(* ===== verification/GoBase.v ===== *)
(** * GoBase: the parts of the Go language and standard library the program uses

    Machine integers, [time.Time] and [time.Duration], [sort.Search], and the
    unspecified iteration order of Go maps. *)
From S2P Require Import Prelude.

(** ** uint64 and int64 *)

Definition max_u64 : Z := 2 ^ 64 - 1.
Definition u64 (z : Z) : Z := z mod 2 ^ 64.
Definition is_u64 (z : Z) : Prop := 0 ≤ z ≤ max_u64.

Definition min_i64 : Z := - 2 ^ 63.
Definition max_i64 : Z := 2 ^ 63 - 1.
Definition i64 (z : Z) : Z := (z + 2 ^ 63) mod 2 ^ 64 - 2 ^ 63.
Definition is_i64 (z : Z) : Prop := min_i64 ≤ z ≤ max_i64.

Lemma max_u64_val : max_u64 = 18446744073709551615.
Proof. reflexivity. Qed.

Lemma u64_small z : is_u64 z → u64 z = z.
Proof. unfold is_u64, u64, max_u64. intros. apply Z.mod_small. lia. Qed.

Lemma u64_range z : is_u64 (u64 z).
Proof.
  unfold is_u64, u64, max_u64. pose proof (Z.mod_pos_bound z (2 ^ 64)). lia.
Qed.

Lemma u64_succ_max : u64 (max_u64 + 1) = 0.
Proof. reflexivity. Qed.

Lemma i64_small z : is_i64 z → i64 z = z.
Proof.
  unfold is_i64, i64, min_i64, max_i64. intros. rewrite Z.mod_small; lia.
Qed.

Lemma i64_range z : is_i64 (i64 z).
Proof.
  unfold is_i64, i64, min_i64, max_i64.
  pose proof (Z.mod_pos_bound (z + 2 ^ 63) (2 ^ 64)). lia.
Qed.

#[export] Hint Resolve u64_range i64_range : drift.
#[export] Hint Rewrite u64_small i64_small using (unfold is_u64, is_i64, max_u64, min_i64, max_i64 in *; lia) : drift.

(** ** time.Time and time.Duration

    An instant is the number of nanoseconds since the Unix epoch on one time
    line; the zero [Time] of Go is 1 January of year 1. *)

Abbreviation Time := Z (only parsing).
Abbreviation Duration := Z (only parsing).

Definition zero_time : Time := - 62135596800 * 10 ^ 9.
Definition IsZero (t : Time) : bool := t =? zero_time.
Definition Before (t u : Time) : bool := t <? u.
Definition After (t u : Time) : bool := u <? t.
Definition time_Add (t : Time) (d : Duration) : Time := t + d.
(** [Time.Sub] saturates at the limits of [Duration]. *)
Definition time_Sub (t u : Time) : Duration := Z.max min_i64 (Z.min max_i64 (t - u)).
(** [Time.UnixNano]: an int64, so instants far from 1970 wrap. *)
Definition UnixNano (t : Time) : Z := i64 t.

Definition time_Second : Duration := 10 ^ 9.
Definition time_Millisecond : Duration := 10 ^ 6.
Definition time_Minute : Duration := 60 * time_Second.

(** ** sort.Search

    Binary search for the least index in [0, n) at which [f] holds. The fuel
    bounds the number of halvings; [n] of them is more than enough because the
    interval shrinks at every step ([search_loop_spec]). *)

Fixpoint search_loop (fuel i j : nat) (f : nat → bool) : nat :=
  match fuel with
  | O => i
  | S fuel' =>
      if (i <? j)%nat then
        let h := ((i + j) / 2)%nat in
        if negb (f h) then search_loop fuel' (S h) j f
        else search_loop fuel' i h f
      else i
  end.

Definition sort_Search (n : nat) (f : nat → bool) : nat := search_loop n 0 n f.

Definition upto_mono (n : nat) (f : nat → bool) : Prop :=
  ∀ a b, (a ≤ b < n)%nat → f a = true → f b = true.

Lemma search_loop_spec n f fuel : ∀ i j,
  upto_mono n f → (j - i ≤ fuel)%nat → (i ≤ j ≤ n)%nat →
  (∀ k, (k < i)%nat → f k = false) → (∀ k, (j ≤ k < n)%nat → f k = true) →
  let r := search_loop fuel i j f in
  (r ≤ n)%nat ∧ (∀ k, (k < r)%nat → f k = false) ∧ (∀ k, (r ≤ k < n)%nat → f k = true).
Proof.
  induction fuel as [|fuel IH]; intros i j Hm Hf Hij Hlo Hhi; cbn [search_loop]; cbv zeta.
  - split_and!; [lia|done|]. intros k Hk. apply Hhi. lia.
  - destruct (Nat.ltb_spec i j) as [Hlt|Hge].
    2: { split_and!; [lia|done|]. intros k Hk. apply Hhi. lia. }
    assert (i ≤ (i + j) / 2 < j)%nat as Hh.
    { split; [apply Nat.div_le_lower_bound|apply Nat.Div0.div_lt_upper_bound]; lia. }
    destruct (f ((i + j) / 2)%nat) eqn:Hfh; cbn [negb]; apply IH; auto; try lia.
    + intros k Hk. apply (Hm ((i + j) / 2)%nat); [lia|done].
    + intros k Hk. destruct (f k) eqn:Hfk; [|done].
      rewrite (Hm k ((i + j) / 2)%nat) in Hfh; [done|lia|done].
Qed.

Lemma sort_Search_spec n f :
  upto_mono n f →
  (sort_Search n f ≤ n)%nat
  ∧ (∀ k, (k < sort_Search n f)%nat → f k = false)
  ∧ (∀ k, (sort_Search n f ≤ k < n)%nat → f k = true).
Proof. intros Hm. apply search_loop_spec; auto; intros; lia. Qed.

(** The test [p(l[i])] of an index below the length, as [sort.Search] closures use it. *)
Definition at_index {A} (l : list A) (p : A → bool) (i : nat) : bool :=
  match l !! i with Some x => p x | None => false end.

(** A binary search splits the list where the test starts to hold. *)
Lemma sort_Search_split {A} (l : list A) (p : A → bool) :
  upto_mono (length l) (at_index l p) →
  let lo := sort_Search (length l) (at_index l p) in
  (lo ≤ length l)%nat
  ∧ (∀ x, x ∈ take lo l → p x = false) ∧ (∀ x, x ∈ drop lo l → p x = true).
Proof.
  intros Hm lo. destruct (sort_Search_spec _ _ Hm) as (H1 & H2 & H3). fold lo in H1, H2, H3.
  split_and!; [done| |].
  - intros x (k & Hk)%list_elem_of_lookup.
    assert (k < lo)%nat as Hlt.
    { apply lookup_lt_Some in Hk. rewrite length_take in Hk. lia. }
    rewrite lookup_take_lt in Hk by done. specialize (H2 k Hlt).
    unfold at_index in H2. by rewrite Hk in H2.
  - intros x (k & Hk)%list_elem_of_lookup. rewrite lookup_drop in Hk.
    pose proof (lookup_lt_Some _ _ _ Hk). specialize (H3 (lo + k)%nat ltac:(lia)).
    unfold at_index in H3. by rewrite Hk in H3.
Qed.

(** ** Map iteration order

    Go leaves the order in which [range] visits a map unspecified. [MapOrder] is
    any such choice: theorems hold for every instance, and two instances witness
    where the program's result depends on it. *)

Class MapOrder := {
  range_order : ∀ {A : Type}, list A → list A;
  range_order_perm : ∀ {A : Type} (l : list A), range_order l ≡ₚ l
}.

Definition ascending_order : MapOrder :=
  {| range_order := λ _ l, l; range_order_perm := λ _ l, Permutation_refl l |}.
Definition descending_order : MapOrder :=
  {| range_order := λ _ l, reverse l; range_order_perm := λ _ l, reverse_Permutation l |}.

Section ranges.
Context `{MapOrder} `{Countable K} {A : Type}.

(** [for k, v := range m]. *)
Definition range_map (m : gmap K A) : list (K * A) := range_order (map_to_list m).
(** [for k := range s]. *)
Definition range_set (s : gset K) : list K := range_order (elements s).

Lemma elem_of_range_map (m : gmap K A) k v : (k, v) ∈ range_map m ↔ m !! k = Some v.
Proof. unfold range_map. rewrite range_order_perm. apply elem_of_map_to_list. Qed.
Lemma elem_of_range_set (s : gset K) k : k ∈ range_set s ↔ k ∈ s.
Proof. unfold range_set. rewrite range_order_perm. apply elem_of_elements. Qed.
Lemma NoDup_range_set (s : gset K) : NoDup (range_set s).
Proof. unfold range_set. rewrite range_order_perm. apply NoDup_elements. Qed.
Lemma NoDup_fst_range_map (m : gmap K A) : NoDup (range_map m).*1.
Proof. unfold range_map. rewrite range_order_perm. apply NoDup_fst_map_to_list. Qed.
Lemma length_range_set (s : gset K) : length (range_set s) = size s.
Proof. unfold range_set. by rewrite range_order_perm. Qed.
Lemma length_range_map (m : gmap K A) : length (range_map m) = size m.
Proof. unfold range_map. rewrite range_order_perm. apply length_map_to_list. Qed.
End ranges.
#[export] Hint Rewrite @elem_of_range_map @elem_of_range_set : drift.

(** ** Sums over maps *)

Section msum.
Context `{Countable K} {A : Type}.
Implicit Types (f g : A → Z) (m : gmap K A) (k : K) (e : A).

Definition msum (f : A → Z) (m : gmap K A) : Z := map_fold (λ _ e acc, f e + acc) 0 m.

Lemma msum_insert_new f m k e : m !! k = None → msum f (<[k := e]> m) = f e + msum f m.
Proof. intros Hk. apply (map_fold_insert_L (λ _ e acc, f e + acc) 0 k e m); [intros; lia|done]. Qed.

Lemma msum_delete f m k e : m !! k = Some e → msum f m = f e + msum f (delete k m).
Proof. intros Hk. apply (map_fold_delete_L (λ _ e acc, f e + acc) 0 k e m); [intros; lia|done]. Qed.

Lemma msum_overwrite f m k e0 e :
  m !! k = Some e0 → msum f (<[k := e]> m) = msum f m - f e0 + f e.
Proof.
  intros Hk. rewrite (msum_delete f m k e0), <- insert_delete_eq by done.
  rewrite msum_insert_new by apply lookup_delete_eq. lia.
Qed.

Lemma msum_ext f g m : (∀ k e, m !! k = Some e → f e = g e) → msum f m = msum g m.
Proof.
  induction m as [|k e m Hk IH] using map_ind; intros Hfg; [done|].
  rewrite !msum_insert_new by done. rewrite (Hfg k) by apply lookup_insert_eq.
  rewrite IH; [done|]. intros j e' Hj. apply (Hfg j). rewrite lookup_insert_ne; [done|].
  intros ->. congruence.
Qed.

Lemma msum_zero m : msum (λ _, 0) m = 0.
Proof.
  induction m as [|k e m Hk IH] using map_ind; [done|]. by rewrite msum_insert_new, IH by done.
Qed.

Lemma msum_plus f g m : msum (λ e, f e + g e) m = msum f m + msum g m.
Proof.
  induction m as [|k e m Hk IH] using map_ind; [done|].
  rewrite !msum_insert_new, IH by done. lia.
Qed.
End msum.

### WHAT YOU NEED TO DO
Could you retype exactly the lines from the first one of the records through the line containing "Definition max_i64 : Z := 2 ^ 63 - 1.", both included, and nothing more?

### RESULT BELOW
(* ===== verification/GoBase.v ===== *)
(** * GoBase: the parts of the Go language and standard library the program uses

    Machine integers, [time.Time] and [time.Duration], [sort.Search], and the
    unspecified iteration order of Go maps. *)
From S2P Require Import Prelude.

(** ** uint64 and int64 *)

Definition max_u64 : Z := 2 ^ 64 - 1.
Definition u64 (z : Z) : Z := z mod 2 ^ 64.
Definition is_u64 (z : Z) : Prop := 0 ≤ z ≤ max_u64.

Definition min_i64 : Z := - 2 ^ 63.
Definition max_i64 : Z := 2 ^ 63 - 1.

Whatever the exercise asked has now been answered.